[comp.ai.neural-nets] Neuron Digest V7 #24

neuron-request@HPLMS2.HPL.HP.COM ("Neuron-Digest Moderator Peter Marvit") (05/09/91)
Neuron Digest   Wednesday,  8 May 1991
                Volume 7 : Issue 24

Today's Topics:
            IEEE Transactions on Software Eng. Special Issue
                        Enquiry about Perceptron
                            NN generalization
                       Re: Rigorous Results on Fau
                       Re: lack of generalization
         CONSCIOUSNESS & SCIENCE DISCUSSION GROUP/MAY 10 MEETING
                  IJCNN-91-SEATTLE call for volunteers


Send submissions, questions, address maintenance and requests for old issues to
"neuron-request@hplabs.hp.com" or "{any backbone,uunet}!hplabs!neuron-request"
Use "ftp" to get old issues from hplpm.hpl.hp.com (15.255.176.205).

------------------------------------------------------------

Subject: IEEE Transactions on Software Eng. Special Issue
From:    Erol Gelenbe <gelenbe@csd36.NYU.EDU>
Date:    Mon, 22 Apr 91 12:26:56 -0400


A special isssue of the IEEE TSE on "Artificial Neural Network Models and
Systems" is planned for the month of April 1992, for which I will as
Editor.

        Papers concerning models and their theory, system implementations
including one or more applications, and system environments which use
artificial neural networks are sollicited.

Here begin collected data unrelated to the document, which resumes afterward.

Lemma fresh_thread_dec off k t : fresh_thread_b off k t = true -> fresh_thread off k t.
Proof.
  unfold fresh_thread_b. rewrite !andb_true_iff, forallb_forall, !negb_true_iff, !Z.eqb_neq.
  intros ((((Ha & H0) & Hq0) & Ho) & Hw).
  assert (forall t', t' ∈ k_all k -> t <> t' /\ t <> t' + off /\ t' <> t + off) as Hall.
  { intros t' Ht'. specialize (Ha t'). rewrite <-list_elem_of_In in Ha. specialize (Ha Ht').
    rewrite !andb_true_iff, !negb_true_iff, !Z.eqb_neq in Ha. tauto. }
  unfold fresh_thread, queue_entry. split; [intros Hin; by destruct (Hall t Hin)|].
  split; [done|]. split; [done|]. split; [lia|]. split.
  - intros t' Ht'. destruct (Hall t' Ht') as (? & ? & ?). done.
  - intros q v ws w t' Hq Hin. pose proof (all_waitees_spec _ _ _ _ _ _ _ Hw Hq Hin) as H. simpl in H.
    rewrite andb_true_iff, !negb_true_iff, !Z.eqb_neq in H. done.
Qed.

Lemma fresh_waitee_dec off k w : fresh_waitee_b off k w = true -> fresh_waitee off k w.
Proof.
  unfold fresh_waitee_b. rewrite !andb_true_iff, forallb_forall, !negb_true_iff, !Z.eqb_neq. intros ((Ha & H0) & Hw).
  split; [done|]. split.
  - intros t' Ht'. specialize (Ha t'). rewrite <-list_elem_of_In in Ha. specialize (Ha Ht').
    rewrite !andb_true_iff, !negb_true_iff, !Z.eqb_neq in Ha. done.
  - intros q v ws t Hq Hin. pose proof (all_waitees_spec _ _ _ _ _ _ _ Hw Hq Hin) as H. simpl in H.
    by rewrite Z.eqb_refl in H.
Qed.

Lemma not_waiting_dec k t :
  forallb (fun e : Z * (Z * list (Z * Z)) => forallb (fun w => negb (w.2 =? t)) e.2.2) (map_to_list (k_sems k)) = true ->
  not_waiting k t.
Proof.
  rewrite forallb_forall. intros H q v ws w Hq Hin. specialize (H (q, (v, ws))).
  rewrite <-list_elem_of_In, elem_of_map_to_list in H. specialize (H Hq). simpl in H.
  rewrite forallb_forall in H. specialize (H (w, t)). rewrite <-list_elem_of_In in H. specialize (H Hin).
  simpl in H. by rewrite Z.eqb_refl in H.
Qed.

Abbreviation csys := (Sched.sys (S := store) (L := list_t)).

Definition has_entry (s : csys) (e : Z) : bool := bool_decide (is_Some (entries s !! e)).
Definition mem_b (t : Z) (xs : list Z) : bool := existsb (Z.eqb t) xs.

Definition stack_intact_b (s : csys) (th : thread) : bool :=
  (stack_protector th =? NULL) ||
  match words s !! stack_protector th with Some w => w =? kStackProtector | None => false end.

(** [ok_event] decided on the lists of [core/list.c]. *)
Definition ok_event_b (off : Z) (e : kevent) (s : csys) (k : kernel) : bool :=
  match e with
  | KInit t _ => match k_rq k with [] => true | _ => false end
                 && (fresh_thread_b off k t && (has_entry s t && has_entry s (t + off)))
  | KCreate t memory _ size stk => (negb (allocates size stk) || (0 <? memory)) &&
      (fresh_thread_b off k t && (has_entry s t && has_entry s (t + off)))
  | KWakeup t => mem_b t (k_all k) &&
      forallb (fun e : Z * (Z * list (Z * Z)) => forallb (fun w => negb (w.2 =? t)) e.2.2) (map_to_list (k_sems k))
  | KStop t => mem_b t (k_all k)
  | KBlock => mem_b (k_cur k) (k_all k)
  | KSetIdle _ | KYield => true
  | KPendSV sp => negb (sp =? 0)
      && (match threads s !! k_cur k with Some th => (stack_protector th <? sp) && stack_intact_b s th | None => false end
          && mem_b (hd_or (k_idle k) (rotate (k_rq k))) (k_all k))
  | KSemInit q v => match k_sems k !! q with None => true | _ => false end && ((0 <=? v) && (v <? 128))
  | KWait q w => match k_sems k !! q with Some (v, _) => (-128 <? v) && (v <? 128) | None => false end
      && (fresh_waitee_b off k w && (has_entry s w && mem_b (k_cur k) (k_rq k)))
  | KSignal q => match k_sems k !! q with Some (v, _) => (-128 <=? v) && (v <? 127) | None => false end
  end.

Lemma has_entry_ok s e : has_entry s e = true -> l_entry (entries s) e.
Proof. unfold has_entry. by rewrite bool_decide_eq_true. Qed.

Lemma mem_b_ok t xs : mem_b t xs = true -> t ∈ xs.
Proof. unfold mem_b. rewrite existsb_exists. intros (x & Hx & ->%Z.eqb_eq). by apply list_elem_of_In. Qed.

Lemma stack_intact_b_ok s th : stack_intact_b s th = true -> stack_intact s th.
Proof.
  unfold stack_intact_b. intros [H|H]%orb_true_iff; [left; by apply Z.eqb_eq|right].
  destruct (words s !! stack_protector th); [|done]. by apply Z.eqb_eq in H as ->.
Qed.

Lemma ok_event_b_ok off e s k : ok_event_b off e s k = true -> ok_event off e s k.
Proof.
  destruct e; simpl; rewrite ?andb_true_iff; try done.
  - intros (Hq & Hf & He1 & He2). split; [by destruct (k_rq k)|].
    split; [by apply fresh_thread_dec|split; by apply has_entry_ok].
  - intros (Hm & Hf & He1 & He2). split.
    { intros Ha. rewrite Ha in Hm. by apply Z.ltb_lt. }
    split; [by apply fresh_thread_dec|split; by apply has_entry_ok].
  - intros (Ht & Hw). split; [by apply mem_b_ok|by apply not_waiting_dec].
  - apply mem_b_ok.
  - apply mem_b_ok.
  - intros (Hsp & Hth & Hn). split; [by apply Z.eqb_neq, negb_true_iff|]. split; [|by apply mem_b_ok].
    destruct (threads s !! k_cur k) as [th|]; [|done]. exists th. apply andb_true_iff in Hth as [? ?].
    split; [done|]. split; [by apply Z.ltb_lt|by apply stack_intact_b_ok].
  - intros (Hq & Hv). split; [by destruct (k_sems k !! q)|lia].
  - intros (Hq & Hf & He & Hc). split; [|split; [by apply fresh_waitee_dec|split; [by apply has_entry_ok|by apply mem_b_ok] ] ].
    destruct (k_sems k !! q) as [ [v ws]|]; [|done]. exists v, ws. split; [done|lia].
  - intros Hq. destruct (k_sems k !! q) as [ [v ws]|]; [|done]. exists v, ws. split; [done|lia].
Qed.

(** [ok_events] decided by running the events. *)
Fixpoint ok_events_b (off : Z) (es : list kevent) (s : csys) (k : kernel) : bool :=
  match es with
  | [] => true
  | e :: es' => ok_event_b off e s k &&
      match run_event off e s with Ok _ s' => ok_events_b off es' s' (spec_event k e) | Fault _ => true end
  end.

Lemma ok_events_b_ok off es s k : ok_events_b off es s k = true -> ok_events off es s k.
Proof.
  revert s k. induction es as [|e es IH]; intros s k H; [done|]. simpl in H. apply andb_true_iff in H as [He H].
  split; [by apply ok_event_b_ok|]. intros s' Hs. rewrite Hs in H. by apply IH.
Qed.

Lemma ex_ok : ok_events 20 ex_events ex_start kernel_start.
Proof. apply ok_events_b_ok. vm_compute. reflexivity. Qed.

Lemma kernel_refines_witness :
  exists s', run_events 20 ex_events ex_start = Ok tt s' /\
    wf_kernel 20 (foldl (spec_event) kernel_start ex_events) /\
    k_rq (foldl spec_event kernel_start ex_events) = [100; 200] /\
    run_event 20 (KPendSV 0) s' = Fault AssertFail.
Proof.
  destruct (kernel_refines 20 ex_start kernel_start ex_events) as (s' & Hrun & Hr & Hw & _ & Ho).
  - exact (proj1 (start_rep 20 ex_store)).
  - exact (proj2 (start_rep (S := store) (L := list_t) 20 ex_store)).
  - done.
  - apply ex_ok.
  - exists s'. split; [exact Hrun|]. split; [exact Hw|]. split; [vm_compute; reflexivity|].
    pose proof (rep_state _ _ _ Hr (k_cur (foldl spec_event kernel_start ex_events))) as Hst.
    destruct (threads s' !! _) as [th|] eqn:Eth; [|vm_compute in Hst; discriminate].
    apply (Ho 0 th); [reflexivity|by left].
Defined.
(* ===== verification/MallocSpec.v ===== *)
(** * MallocSpec: what the heap promises

    The free list as a list of blocks, the abstract allocator, and that
    [core/malloc.c] implements it as long as the free list stays sane. *)
From S2P Require Import Prelude Fw Malloc.

(** A block: its address and its size. *)
Abbreviation block := (Z * Z)%type.

Definition inside (b : block) (x : Z) : Prop := b.1 <= x < b.1 + b.2.
Definition apart2 (b c : block) : Prop := b.1 + b.2 <= c.1 \/ c.1 + c.2 <= b.1.

(** An aligned block of words of the heap, in the lower half of the addresses,
    where the memory map of the processor has its RAM. *)
Record wf_block (m : gmap Z Z) (b : block) : Prop := {
  wb_addr : 0 < b.1; wb_aligned : b.1 mod 4 = 0; wb_size : 8 <= b.2; wb_whole : b.2 mod 4 = 0;
  wb_top : b.1 + b.2 <= 2 ^ 31;
  wb_words : forall x, inside b x -> x mod 4 = 0 -> is_Some (m !! x) }.

Fixpoint apart (bs : list block) : Prop :=
  match bs with [] => True | b :: bs' => Forall (apart2 b) bs' /\ apart bs' end.

Definition wf_blocks (m : gmap Z Z) (bs : list block) : Prop := Forall (wf_block m) bs /\ apart bs.

(** [chain m p bs]: the free list that starts at [p] holds the blocks [bs]. *)
Fixpoint chain (m : gmap Z Z) (p : Z) (bs : list block) : Prop :=
  match bs with
  | [] => p = NULL
  | (a, n) :: bs' => p = a /\ m !! a = Some n /\ exists nx, m !! (a + 4) = Some nx /\ chain m nx bs'
  end.

(** ** The abstract allocator *)

(** A block and the first one of a list as one, when they touch. *)
Definition merge_next (b : block) (bs : list block) : list block :=
  match bs with
  | (a, n) :: bs' => if b.1 + b.2 =? a then (b.1, b.2 + n) :: bs' else b :: bs
  | [] => [b]
  end.

(** The blocks behind the first one below [p]. *)
Fixpoint behind (p : Z) (bs : list block) : list block :=
  match bs with [] => [] | (a, n) :: bs' => if a <? p then bs' else behind p bs' end.
(* ===== verification/File.v ===== *)
(** * File: file operations

    [core/file.c]: the dispatch through [struct file_operations].  A pointer may be
    NULL; the functions behind it are given.  [F] is the state of the file. *)
From S2P Require Import Prelude.

(** [read] delivers its result and the bytes it stored; [write] takes the bytes. *)
Record file_operations (F : Type) := mk_ops {
  op_read : option (Z -> F -> (Z * list Z) * F);
  op_write : option (list Z -> F -> Z * F);
  op_flush : option (F -> Z * F) }.
Arguments mk_ops {F}. Arguments op_read {F}. Arguments op_write {F}. Arguments op_flush {F}.

Definition ERR_NOT_SUPPORTED : Z := -1.

Section File.
Context {F : Type} (ops : file_operations F).

Definition read (nbytes : Z) (f : F) : (Z * list Z) * F :=
  match op_read ops with Some r => r nbytes f | None => ((ERR_NOT_SUPPORTED, []), f) end.

Definition write (bs : list Z) (f : F) : Z * F :=
  match op_write ops with Some w => w bs f | None => (ERR_NOT_SUPPORTED, f) end.

(** Not an error when the file has no such operation. *)
Definition flush (f : F) : Z * F :=
  match op_flush ops with Some g => g f | None => (0, f) end.
End File.

(** A terminal: bytes to read, and the bytes written. *)
Record terminal := mk_term { keys : list Z; screen : list Z }.

Definition term_ops : file_operations terminal := mk_ops
  (Some (fun n t => match keys t with
                    | c :: ks => if n >? 0 then ((1, [c]), mk_term ks (screen t)) else ((0, []), t)
                    | [] => ((-1, []), t)
                    end))
  (Some (fun bs t => (Z.of_nat (length bs), mk_term (keys t) (screen t ++ bs))))
  None.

        They will be reviewed in accordance with the normal practices of
these IEEE Transactions.

        Paper submissions should be sent to me by August 1, 1991 to the
following address :

                                Erol Gelenbe
                                EHEI
                                45 rue des Saints-Peres
                                75006 Paris, France

erol@ehei.ehei.fr

------------------------------

Subject: Enquiry about Perceptron
From:    fernand@computervision.bristol.ac.uk
Date:    Thu, 25 Apr 91 00:09:31 +0100

Bristol 24-April-1991

  I'm a portuguese student and I'm finishing my 5-years degree
(Engenharia de Sistemas e Informatica - Dep. Informatica - Universidade
do Minho - Braga - Portugal). I'm actually in Bristol developing a Neural
Network for Pattern Recognition (British number plates). I'm using a
single-layer Perceptron (Delta Rule). I had some problems to find the
"best" set of weights because for the same learning value (niu) and
different random number seed, the results were very inconsistent (same
times very good, other times very bad). I trained the N.N. for
classification and I've used the "step function" to see if the output was
+1 or -1. The problems arrived in the test because for a given pattern
the node that classifies it, is the one that has the highest weighted sum
and for some patterns there were 2 or more output nodes with near values.
This means that if the pattern has some noise the classification could
not be the one I want. To solve this problem, in the training part I use
now a "stair function".  That is, if the weighted sum for a given output
node is between -100 and 100, (these constants can be changed!!) the
classification is 0 (not the desired one which is +1 or -1). The effect
is that the weighted sum for the output node that should classify the
pattern is now much bigger than all the others. There is a "gap" between
the good node and the others!!! The results are now consistent and quite
good. I've only problems with O and D; 8 and B; 6 and G (very correlated
patterns).

  I've never read about this "stair function" and I would like to know where
can I read about it because I would like to refine my N.N. I wonder also if
with this kind of threshold function I can have problems with convergence (in
the training part). Until now I hadn't. I ask if this stair function is the
same as the sigmoid one (with a tolerance).

  Thanks in advance.

  Joao Miguel Fernandes.

------------------------------

Subject: NN generalization
From:    shoe@cod.nosc.mil (Patrick A. Shoemaker)
Date:    Thu, 25 Apr 91 09:54:54 -0700

In Neuron Digest, Volume 7, Issue 21, Phil Neal writes:

>I have a problem with the ability of a neural net to generalize...  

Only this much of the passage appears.